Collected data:
○ ○ ○ ○ ○

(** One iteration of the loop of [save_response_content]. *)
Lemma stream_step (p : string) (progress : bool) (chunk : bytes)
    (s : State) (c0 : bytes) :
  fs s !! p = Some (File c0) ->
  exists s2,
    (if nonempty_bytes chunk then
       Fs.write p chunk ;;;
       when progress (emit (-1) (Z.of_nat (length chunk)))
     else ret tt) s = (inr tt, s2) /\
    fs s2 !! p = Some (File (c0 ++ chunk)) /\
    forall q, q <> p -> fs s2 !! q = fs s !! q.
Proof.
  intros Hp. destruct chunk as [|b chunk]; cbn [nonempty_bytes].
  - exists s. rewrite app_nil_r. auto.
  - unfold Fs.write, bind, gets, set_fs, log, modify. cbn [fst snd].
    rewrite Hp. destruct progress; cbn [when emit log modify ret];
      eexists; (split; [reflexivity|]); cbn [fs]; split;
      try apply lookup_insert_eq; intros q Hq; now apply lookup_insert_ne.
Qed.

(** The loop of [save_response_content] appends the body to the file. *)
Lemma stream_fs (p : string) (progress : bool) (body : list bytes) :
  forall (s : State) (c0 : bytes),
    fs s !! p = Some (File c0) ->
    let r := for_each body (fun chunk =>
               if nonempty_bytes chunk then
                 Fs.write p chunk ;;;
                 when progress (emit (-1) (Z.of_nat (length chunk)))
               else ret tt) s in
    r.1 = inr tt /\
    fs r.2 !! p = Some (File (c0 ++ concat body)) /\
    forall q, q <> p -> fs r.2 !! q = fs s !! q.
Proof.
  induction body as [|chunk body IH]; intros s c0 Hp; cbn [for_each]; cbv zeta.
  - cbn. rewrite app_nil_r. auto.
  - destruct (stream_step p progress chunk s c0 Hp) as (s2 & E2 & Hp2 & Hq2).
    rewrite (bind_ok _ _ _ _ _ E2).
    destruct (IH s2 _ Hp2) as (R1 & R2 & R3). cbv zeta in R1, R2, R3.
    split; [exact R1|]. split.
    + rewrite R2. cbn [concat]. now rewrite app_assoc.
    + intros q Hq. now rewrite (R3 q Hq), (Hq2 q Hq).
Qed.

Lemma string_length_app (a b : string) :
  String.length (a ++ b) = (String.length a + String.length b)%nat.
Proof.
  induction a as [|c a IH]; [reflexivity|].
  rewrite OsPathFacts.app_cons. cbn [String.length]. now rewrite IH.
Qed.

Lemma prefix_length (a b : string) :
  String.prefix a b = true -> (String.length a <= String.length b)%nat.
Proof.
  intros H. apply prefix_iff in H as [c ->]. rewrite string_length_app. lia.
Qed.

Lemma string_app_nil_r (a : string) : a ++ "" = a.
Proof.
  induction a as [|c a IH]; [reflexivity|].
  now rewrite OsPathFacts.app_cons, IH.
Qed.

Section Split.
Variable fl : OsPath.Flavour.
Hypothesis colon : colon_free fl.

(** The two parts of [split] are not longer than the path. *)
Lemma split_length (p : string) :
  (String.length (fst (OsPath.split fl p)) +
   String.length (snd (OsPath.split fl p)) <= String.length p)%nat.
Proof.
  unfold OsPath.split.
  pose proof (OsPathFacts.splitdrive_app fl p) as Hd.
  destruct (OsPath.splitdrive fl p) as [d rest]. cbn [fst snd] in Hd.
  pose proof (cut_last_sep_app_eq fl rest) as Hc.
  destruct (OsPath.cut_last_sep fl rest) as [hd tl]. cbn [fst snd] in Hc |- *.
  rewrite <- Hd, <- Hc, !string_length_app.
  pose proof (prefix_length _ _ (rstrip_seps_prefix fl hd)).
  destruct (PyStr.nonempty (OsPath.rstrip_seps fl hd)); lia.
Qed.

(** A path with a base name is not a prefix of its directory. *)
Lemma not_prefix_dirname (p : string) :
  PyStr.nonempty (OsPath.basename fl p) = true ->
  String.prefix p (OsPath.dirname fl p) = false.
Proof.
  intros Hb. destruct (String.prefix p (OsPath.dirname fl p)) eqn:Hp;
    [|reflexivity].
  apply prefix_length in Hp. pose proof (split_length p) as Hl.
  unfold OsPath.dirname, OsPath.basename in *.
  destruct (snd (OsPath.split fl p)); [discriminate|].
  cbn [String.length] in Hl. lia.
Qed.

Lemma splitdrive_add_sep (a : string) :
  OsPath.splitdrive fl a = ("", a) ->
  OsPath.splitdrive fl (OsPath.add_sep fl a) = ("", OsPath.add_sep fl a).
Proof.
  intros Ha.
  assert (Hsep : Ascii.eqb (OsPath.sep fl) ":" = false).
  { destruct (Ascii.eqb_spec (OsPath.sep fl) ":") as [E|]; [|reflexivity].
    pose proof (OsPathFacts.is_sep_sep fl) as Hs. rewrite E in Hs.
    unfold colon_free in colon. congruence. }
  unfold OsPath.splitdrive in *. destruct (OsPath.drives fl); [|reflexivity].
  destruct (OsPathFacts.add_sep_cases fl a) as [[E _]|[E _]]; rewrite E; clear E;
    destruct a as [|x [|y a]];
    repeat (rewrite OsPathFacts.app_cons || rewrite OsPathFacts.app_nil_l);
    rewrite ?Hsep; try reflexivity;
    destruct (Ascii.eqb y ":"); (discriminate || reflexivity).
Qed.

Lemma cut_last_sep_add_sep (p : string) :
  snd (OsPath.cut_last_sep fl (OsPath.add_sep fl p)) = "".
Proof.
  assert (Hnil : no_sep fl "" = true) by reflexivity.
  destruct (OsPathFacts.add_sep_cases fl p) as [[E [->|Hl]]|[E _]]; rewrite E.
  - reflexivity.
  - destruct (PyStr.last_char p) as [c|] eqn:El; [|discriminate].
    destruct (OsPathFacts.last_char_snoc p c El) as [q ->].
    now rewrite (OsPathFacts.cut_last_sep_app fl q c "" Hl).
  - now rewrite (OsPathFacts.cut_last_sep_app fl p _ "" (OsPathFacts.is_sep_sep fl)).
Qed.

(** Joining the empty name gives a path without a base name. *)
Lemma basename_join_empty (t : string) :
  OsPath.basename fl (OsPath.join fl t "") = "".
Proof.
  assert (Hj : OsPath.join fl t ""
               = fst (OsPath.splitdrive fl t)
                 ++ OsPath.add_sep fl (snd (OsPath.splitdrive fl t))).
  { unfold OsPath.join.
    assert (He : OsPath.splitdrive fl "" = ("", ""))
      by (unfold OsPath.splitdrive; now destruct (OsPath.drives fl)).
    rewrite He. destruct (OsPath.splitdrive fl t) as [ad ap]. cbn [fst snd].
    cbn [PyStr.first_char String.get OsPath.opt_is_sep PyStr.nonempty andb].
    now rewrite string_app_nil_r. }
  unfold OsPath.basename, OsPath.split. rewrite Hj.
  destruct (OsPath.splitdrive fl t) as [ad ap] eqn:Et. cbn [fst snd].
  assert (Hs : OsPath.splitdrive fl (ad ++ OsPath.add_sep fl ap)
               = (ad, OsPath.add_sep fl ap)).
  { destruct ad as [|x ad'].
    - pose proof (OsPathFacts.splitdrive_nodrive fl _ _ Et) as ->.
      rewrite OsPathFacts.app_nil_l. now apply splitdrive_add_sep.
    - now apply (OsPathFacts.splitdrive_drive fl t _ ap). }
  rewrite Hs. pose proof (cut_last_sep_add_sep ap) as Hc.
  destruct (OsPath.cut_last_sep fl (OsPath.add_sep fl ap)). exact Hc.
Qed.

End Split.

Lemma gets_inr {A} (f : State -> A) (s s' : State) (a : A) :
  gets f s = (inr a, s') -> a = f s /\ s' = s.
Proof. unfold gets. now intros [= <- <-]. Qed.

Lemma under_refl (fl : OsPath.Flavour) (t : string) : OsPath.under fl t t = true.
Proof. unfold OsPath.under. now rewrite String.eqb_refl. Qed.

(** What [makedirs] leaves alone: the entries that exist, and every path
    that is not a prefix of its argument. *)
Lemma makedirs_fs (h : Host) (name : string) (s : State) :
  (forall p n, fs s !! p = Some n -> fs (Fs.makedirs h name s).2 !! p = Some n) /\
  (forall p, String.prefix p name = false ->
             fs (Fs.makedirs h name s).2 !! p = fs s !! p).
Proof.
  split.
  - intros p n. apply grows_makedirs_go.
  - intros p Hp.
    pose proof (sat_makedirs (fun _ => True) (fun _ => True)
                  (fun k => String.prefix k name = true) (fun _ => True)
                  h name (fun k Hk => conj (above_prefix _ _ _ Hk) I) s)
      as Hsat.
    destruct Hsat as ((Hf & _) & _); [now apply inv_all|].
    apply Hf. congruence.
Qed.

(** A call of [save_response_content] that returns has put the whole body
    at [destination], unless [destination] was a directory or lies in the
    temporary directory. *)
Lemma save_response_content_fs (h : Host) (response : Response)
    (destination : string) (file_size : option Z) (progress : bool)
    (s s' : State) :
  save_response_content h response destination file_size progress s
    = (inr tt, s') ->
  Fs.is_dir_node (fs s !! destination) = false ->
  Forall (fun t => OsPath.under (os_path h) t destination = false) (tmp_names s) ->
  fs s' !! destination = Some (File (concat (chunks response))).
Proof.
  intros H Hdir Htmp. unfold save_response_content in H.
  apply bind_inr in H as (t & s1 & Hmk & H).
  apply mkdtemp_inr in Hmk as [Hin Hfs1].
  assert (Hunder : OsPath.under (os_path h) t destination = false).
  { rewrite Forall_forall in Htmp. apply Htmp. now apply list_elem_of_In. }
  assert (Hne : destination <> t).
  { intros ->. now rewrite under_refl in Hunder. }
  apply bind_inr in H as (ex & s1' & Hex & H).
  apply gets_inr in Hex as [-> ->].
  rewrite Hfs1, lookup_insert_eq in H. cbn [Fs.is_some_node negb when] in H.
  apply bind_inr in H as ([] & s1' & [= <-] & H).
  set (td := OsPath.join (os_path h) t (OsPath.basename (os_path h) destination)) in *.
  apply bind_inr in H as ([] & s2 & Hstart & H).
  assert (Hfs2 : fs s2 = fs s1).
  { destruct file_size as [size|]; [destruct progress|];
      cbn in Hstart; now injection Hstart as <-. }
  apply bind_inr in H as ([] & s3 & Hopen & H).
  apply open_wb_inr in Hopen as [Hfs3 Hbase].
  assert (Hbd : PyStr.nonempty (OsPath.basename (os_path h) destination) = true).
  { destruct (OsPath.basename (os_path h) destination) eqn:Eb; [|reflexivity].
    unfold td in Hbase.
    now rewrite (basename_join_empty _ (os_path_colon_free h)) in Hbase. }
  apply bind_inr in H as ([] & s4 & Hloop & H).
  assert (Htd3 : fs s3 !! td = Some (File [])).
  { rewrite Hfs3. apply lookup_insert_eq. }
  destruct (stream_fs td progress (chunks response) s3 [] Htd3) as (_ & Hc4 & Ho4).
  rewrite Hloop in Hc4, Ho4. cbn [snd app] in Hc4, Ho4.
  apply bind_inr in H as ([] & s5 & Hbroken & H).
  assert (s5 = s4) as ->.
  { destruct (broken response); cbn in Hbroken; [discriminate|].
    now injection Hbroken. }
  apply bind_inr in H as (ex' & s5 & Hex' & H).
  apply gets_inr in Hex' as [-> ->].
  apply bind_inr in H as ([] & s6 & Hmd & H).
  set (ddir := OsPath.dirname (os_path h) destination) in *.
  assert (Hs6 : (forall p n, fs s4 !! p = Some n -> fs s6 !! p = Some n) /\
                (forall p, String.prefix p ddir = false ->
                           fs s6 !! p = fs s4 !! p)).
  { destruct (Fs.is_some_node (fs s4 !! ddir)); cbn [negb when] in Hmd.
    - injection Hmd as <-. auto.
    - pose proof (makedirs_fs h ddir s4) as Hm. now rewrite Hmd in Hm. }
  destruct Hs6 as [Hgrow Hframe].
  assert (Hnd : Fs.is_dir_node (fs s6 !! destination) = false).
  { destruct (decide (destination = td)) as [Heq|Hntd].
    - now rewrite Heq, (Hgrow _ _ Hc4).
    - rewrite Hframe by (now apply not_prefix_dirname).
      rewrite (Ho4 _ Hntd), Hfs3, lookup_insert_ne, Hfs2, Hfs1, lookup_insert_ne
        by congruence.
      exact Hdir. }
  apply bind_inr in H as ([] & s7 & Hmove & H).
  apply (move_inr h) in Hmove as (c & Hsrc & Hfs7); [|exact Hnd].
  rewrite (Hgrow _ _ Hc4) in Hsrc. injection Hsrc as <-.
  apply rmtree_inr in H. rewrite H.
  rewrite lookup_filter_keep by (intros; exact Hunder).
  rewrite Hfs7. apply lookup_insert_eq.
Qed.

○ ○ ○ ○ ○

The task - From the records above, give again exactly the lines running from the line with "destruct (IH s2" to the line with "OsPath.splitdrive fl a", inclusive.

Exercise answer -
    destruct (IH s2 _ Hp2) as (R1 & R2 & R3). cbv zeta in R1, R2, R3.
    split; [exact R1|]. split.
    + rewrite R2. cbn [concat]. now rewrite app_assoc.
    + intros q Hq. now rewrite (R3 q Hq), (Hq2 q Hq).
Qed.

Lemma string_length_app (a b : string) :
  String.length (a ++ b) = (String.length a + String.length b)%nat.
Proof.
  induction a as [|c a IH]; [reflexivity|].
  rewrite OsPathFacts.app_cons. cbn [String.length]. now rewrite IH.
Qed.

Lemma prefix_length (a b : string) :
  String.prefix a b = true -> (String.length a <= String.length b)%nat.
Proof.
  intros H. apply prefix_iff in H as [c ->]. rewrite string_length_app. lia.
Qed.

Lemma string_app_nil_r (a : string) : a ++ "" = a.
Proof.
  induction a as [|c a IH]; [reflexivity|].
  now rewrite OsPathFacts.app_cons, IH.
Qed.

Section Split.
Variable fl : OsPath.Flavour.
Hypothesis colon : colon_free fl.

(** The two parts of [split] are not longer than the path. *)
Lemma split_length (p : string) :
  (String.length (fst (OsPath.split fl p)) +
   String.length (snd (OsPath.split fl p)) <= String.length p)%nat.
Proof.
  unfold OsPath.split.
  pose proof (OsPathFacts.splitdrive_app fl p) as Hd.
  destruct (OsPath.splitdrive fl p) as [d rest]. cbn [fst snd] in Hd.
  pose proof (cut_last_sep_app_eq fl rest) as Hc.
  destruct (OsPath.cut_last_sep fl rest) as [hd tl]. cbn [fst snd] in Hc |- *.
  rewrite <- Hd, <- Hc, !string_length_app.
  pose proof (prefix_length _ _ (rstrip_seps_prefix fl hd)).
  destruct (PyStr.nonempty (OsPath.rstrip_seps fl hd)); lia.
Qed.

(** A path with a base name is not a prefix of its directory. *)
Lemma not_prefix_dirname (p : string) :
  PyStr.nonempty (OsPath.basename fl p) = true ->
  String.prefix p (OsPath.dirname fl p) = false.
Proof.
  intros Hb. destruct (String.prefix p (OsPath.dirname fl p)) eqn:Hp;
    [|reflexivity].
  apply prefix_length in Hp. pose proof (split_length p) as Hl.
  unfold OsPath.dirname, OsPath.basename in *.
  destruct (snd (OsPath.split fl p)); [discriminate|].
  cbn [String.length] in Hl. lia.
Qed.

Lemma splitdrive_add_sep (a : string) :
  OsPath.splitdrive fl a = ("", a) ->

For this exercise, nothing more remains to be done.